RETURN TO ABSTRACT LISTING


E2158. Comparative Effectiveness of Sublingual Hyoscyamine vs. Parenteral Glucagon on the Diagnostic Performance of Multiparametric Prostate MRI
Authors
  1. Khoan Thai; MD Anderson Cancer Center
Objective:
The purpose of this study was to compare the effectiveness of sublingual antispasmotic hyoscyamine versus parenteral antispasmotic glucagon in reducing the image blur and motion artifact that would significantly impact the ability of radiologists to accurately diagnose prostate adenocarcinoma on high-quality multiparametric magnetic resonance imaging (mpMRI). The primary outcome was image blur on the T2-weighted imaging (T2WI), diffusion-weighted imagine (DWI) and dynamic contrast enhancement (DCE) sequences. The secondary outcomes included motion artifacts and diagnostic accuracy for detecting clinically significant intraprostatic lesion.

Materials and Methods:
This was a single-center retrospective study consisting of 200 participants selected from a database consisting of all patients within the 7-year period (2014–2021). Inclusion criteria included men older than 18 years having undergone prostate MRI for suspected prostate cancer based on elevated PSA, abnormal digital rectal exam, and/or positive biopsy.
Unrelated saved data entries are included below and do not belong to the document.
(** * simar-sw: channel routing and SPI bus arbitration

    A shallow embedding of the routing code of the SIMAR sensor software:
    - [src/spi/common.c]: GPIO register banks, the SPI transport, the
      parity-checked module selection of the extender boards;
    - [src/i2c/common.c]: the direct demultiplexer, the extender address;
    - [src/bme280/common/common.c]: the routing done before a sensor read.

    The C globals and the devices the code talks to (the spidev controller,
    the GPIO register banks, the kernel's answers) form one [World]; every C
    function is a computation in a state monad over it that can also crash
    (a store through a NULL register-bank pointer).  Every device call is
    recorded in a trace, so that "which transfers were issued" is a property
    of the final world. *)

From Stdlib Require Import ZArith Lia Bool Btauto.
From stdpp Require Import base numbers option list strings.

#[local] Open Scope Z_scope.

(** ** C integer conversions *)

Module CInt.

(** Conversion to an unsigned type of [n] bits. *)
Definition to_unsigned (n z : Z) : Z := z mod 2 ^ n.

Definition to_uint8 : Z -> Z := to_unsigned 8.
Definition to_uint32 : Z -> Z := to_unsigned 32.

(** [unsigned long] of the 32-bit ARM target. *)
Definition to_ulong : Z -> Z := to_unsigned 32.

(** The byte a [char] holds, as the value the bus sees (0..255). *)
Definition to_char : Z -> Z := to_unsigned 8.

(** Conversion to [int8_t]. *)
Definition to_int8 (z : Z) : Z := (z + 128) mod 256 - 128.

(** C's [!x]. *)
Definition lnot (z : Z) : Z := if z =? 0 then 1 else 0.

(** C's truth of an integer. *)
Definition truth (z : Z) : bool := negb (z =? 0).

End CInt.

(** ** Constants of [src/spi/common.h] *)

Definition GPIO_LENGTH : Z := 4096.
Definition GPIO0_ADDR : Z := 0x44E07000.
Definition GPIO1_ADDR : Z := 0x4804C000.
Definition GPIO2_ADDR : Z := 0x481AC000.
Definition GPIO3_ADDR : Z := 0x481AF000.

Definition MMIO_SUCCESS : Z := 0.
Definition MMIO_ERROR_ARGUMENT : Z := -1.
Definition MMIO_ERROR_DEVMEM : Z := -2.
Definition MMIO_ERROR_MMAP : Z := -3.

Definition MMIO_OE_ADDR : Z := 0x134.
Definition MMIO_GPIO_DATAOUT : Z := 0x13C.
Definition MMIO_GPIO_DATAIN : Z := 0x138.
Definition MMIO_GPIO_CLEARDATAOUT : Z := 0x190.
Definition MMIO_GPIO_SETDATAOUT : Z := 0x194.
Lemma follow_same (orbits : list nat) (fuel val : nat) :
  never_upwards orbits -> val < length orbits -> val < fuel ->
  exists r, InflationSDP.follow fuel orbits val val = Some (inr r)
    /\ r <= val /\ orbits !! r = Some r.
Proof.
  intros Hdown. revert val. induction fuel as [|fuel IH]; intros val Hlen Hfuel;
    [lia|].
  destruct (lookup_lt_is_Some_2 orbits val Hlen) as [v Hv].
  pose proof (Hdown val v Hv) as Hle.
  cbn [InflationSDP.follow]. unfold Np.item. rewrite Hv.
  destruct (Nat.eqb v val) eqn:Heq.
  - apply Nat.eqb_eq in Heq as ->. exists val. by repeat split.
  - apply Nat.eqb_neq in Heq.
    destruct (IH v) as (r & Hr & Hrv & Hfix); [lia|lia|].
    exists r. repeat split; [exact Hr|lia|exact Hfix].
Qed.

Lemma follow_start (orbits : list nat) (fuel val : nat) :
  never_upwards orbits -> val < length orbits -> val + 1 < fuel ->
  exists r, InflationSDP.follow fuel orbits val 0 = Some (inr r)
    /\ r <= val /\ orbits !! r = Some r.
Proof.
  intros Hdown Hlen Hfuel. destruct fuel as [|fuel]; [lia|].
  destruct (lookup_lt_is_Some_2 orbits val Hlen) as [v Hv].
  pose proof (Hdown val v Hv) as Hle.
  cbn [InflationSDP.follow]. unfold Np.item. rewrite Hv.
  destruct (Nat.eqb v 0) eqn:Heq.
  - apply Nat.eqb_eq in Heq as ->. exists 0. repeat split; [lia|].
    destruct (lookup_lt_is_Some_2 orbits 0) as [w Hw]; [lia|].
    pose proof (Hdown 0 w Hw). by replace w with 0 in Hw by lia.
  - destruct (follow_same orbits fuel v Hdown) as (r & Hr & Hrv & Hfix);
      [lia|lia|].
    exists r. repeat split; [exact Hr|lia|exact Hfix].
Qed.

Lemma follow_all_from (fuel m k : nat) (orbits : list nat) :
  never_upwards orbits -> k + m = length orbits -> length orbits < fuel ->
  (forall i v, i < k -> orbits !! i = Some v -> orbits !! v = Some v) ->
  exists orbits',
    InflationSDP.follow_all fuel (seq k m) orbits = Some (inr orbits')
    /\ length orbits' = length orbits
    /\ never_upwards orbits'
    /\ (forall i v, orbits' !! i = Some v -> orbits' !! v = Some v).
Proof.
  revert k orbits. induction m as [|m IH]; intros k orbits Hdown Hlen Hfuel Hdone.
  - exists orbits. simpl. repeat split; [exact Hdown|].
    intros i v Hi. apply (Hdone i v); [|exact Hi].
    apply lookup_lt_Some in Hi. lia.
  - cbn [seq InflationSDP.follow_all].
    destruct (lookup_lt_is_Some_2 orbits k) as [val Hval]; [lia|].
    pose proof (Hdown k val Hval) as Hle.
    unfold Np.item. rewrite Hval.
    destruct (follow_start orbits fuel val Hdown) as (r & Hr & Hrv & Hfix);
      [lia|lia|].
    rewrite Hr.
    destruct (IH (S k) (<[k := r]> orbits)) as (orbits' & Hrun & Hl & Hd & Hi).
    + intros i v. destruct (decide (i = k)) as [->|Hne].
      * rewrite list_lookup_insert_eq by lia. intros [= <-]. lia.
      * rewrite list_lookup_insert_ne by congruence. apply Hdown.
    + rewrite length_insert. lia.
    + rewrite length_insert. exact Hfuel.
    + intros i v Hik. destruct (decide (i = k)) as [->|Hne].
      * rewrite list_lookup_insert_eq by lia. intros [= <-].
        destruct (decide (r = k)) as [->|Hrk].
        -- rewrite list_lookup_insert_eq by lia. reflexivity.
        -- rewrite list_lookup_insert_ne by congruence. exact Hfix.
      * rewrite list_lookup_insert_ne by congruence. intros Hiv.
        pose proof (Hdown i v Hiv).
        rewrite list_lookup_insert_ne by lia.
        apply (Hdone i v); [lia|exact Hiv].
    + exists orbits'. rewrite length_insert in Hl. by repeat split.
Qed.

(** The loop that makes the orbits go until the representative ends
    whenever no entry of [orbits] exceeds its own index, whether or not the
    symmetries form a group: one more turn than the array has entries is
    enough for every key.  Afterwards every entry is an index that is its
    own entry, and still does not exceed the index it is stored at. *)
Theorem orbit_loop_terminates (fuel : nat) (orbits : list nat) :
  never_upwards orbits -> length orbits < fuel ->
  exists orbits',
    InflationSDP.follow_all fuel (seq 0 (length orbits)) orbits
      = Some (inr orbits')
    /\ length orbits' = length orbits
    /\ forall i v, orbits' !! i = Some v -> v <= i /\ orbits' !! v = Some v.
Proof.
  intros Hdown Hfuel.
  destruct (follow_all_from fuel (length orbits) 0 orbits Hdown)
    as (orbits' & Hrun & Hl & Hd & Hi); [lia|exact Hfuel|intros; lia|].
  exists orbits'. repeat split; [exact Hrun|exact Hl|by eapply Hd|by eapply Hi].
Qed.

(** A chain 3 -> 2 -> 1 -> 0 that the symmetrisation has not closed. *)
Lemma orbit_loop_witness :
  InflationSDP.follow_all 5 (seq 0 4) [0; 0; 1; 2] = Some (inr [0; 0; 0; 0])
  /\ exists orbits',
       InflationSDP.follow_all 5 (seq 0 (length [0; 0; 1; 2])) [0; 0; 1; 2]
         = Some (inr orbits')
       /\ length orbits' = length [0; 0; 1; 2]
       /\ forall i v, orbits' !! i = Some v -> v <= i /\ orbits' !! v = Some v.
Proof.
  split; [reflexivity|].
  apply (orbit_loop_terminates 5 [0; 0; 1; 2]).
  - intros i v Hi.
    destruct i as [|[|[|[|i]]]]; simpl in Hi; try discriminate;
      injection Hi as <-; lia.
  - simpl. lia.
Defined.

End OrbitLoop.

(** ** The generating columns *)

Module ColumnInvariants.

Lemma product_length {A : Type} (lists : list (list A)) (l : list A) :
  In l (InflationSDP.product lists) -> length l = length lists.
Proof.
  revert l. induction lists as [|x lists IH]; intros l; simpl.
  - intros [<-|[]]. reflexivity.
  - rewrite in_flat_map. intros (a & _ & Hl).
    apply in_map_iff in Hl as (l' & <- & Hl'). simpl. f_equal. by apply IH.
Qed.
Exclusion criteria included those with contraindications to having MRI or medical conditions preventing antispasmotic pretreatment, and those with pelvic metallic implants. One hundred patients with sublingual hyoscyamine pretreatment and 100 patients with parenteral glucagon pretreatment were then randomly chosen. These two groups were compared with respect to image quality based on primary and secondary outcomes. Along with basic demographic data, comparisons were also made controlling for such factors such as basal metabolic index (BMI), usage of endorectal coil, and presence of orthopedic hardware. Statistical analyses were performed to determine if there was any statistically significant difference between the use of sublingual hyoscyamine and parenteral glucagon in reducing image blur and motion artifact. SAS (version 9.4) was used for all statistical analyses and a p-value of < 0.05 was considered as statistically significant.

Results:
Overall, there was no statistically significant difference in the effectiveness of sublingual hyoscyamine versus parenteral glucagon in reducing the image blur and motion artifact that would impact the accurate diagnosis of prostate adenocarcinoma on high-quality mpMRI; however, there was statistically significant difference in image blur and motion artifact between the two groups during the later sequences of DCE. Of note, there was no statistically significant differences between the two groups in terms of demographic data, BMI, usage of endorectal coil, and presence of orthopedic hardware.

Conclusion:
This study compared the effectiveness of sublingual hyoscyamine versus parenteral glucagon in reducing image blur and motion artifact of prostate MRIs. Because there was no statistically significant difference in the effectiveness of these two antispasmotics with different routes of administration in promoting accurate prostate MRI interpretation, patients may have a choice in selecting the appropriate agent based on their medical profiles, their desire for the less invasive route of administration and potential savings in health care cost.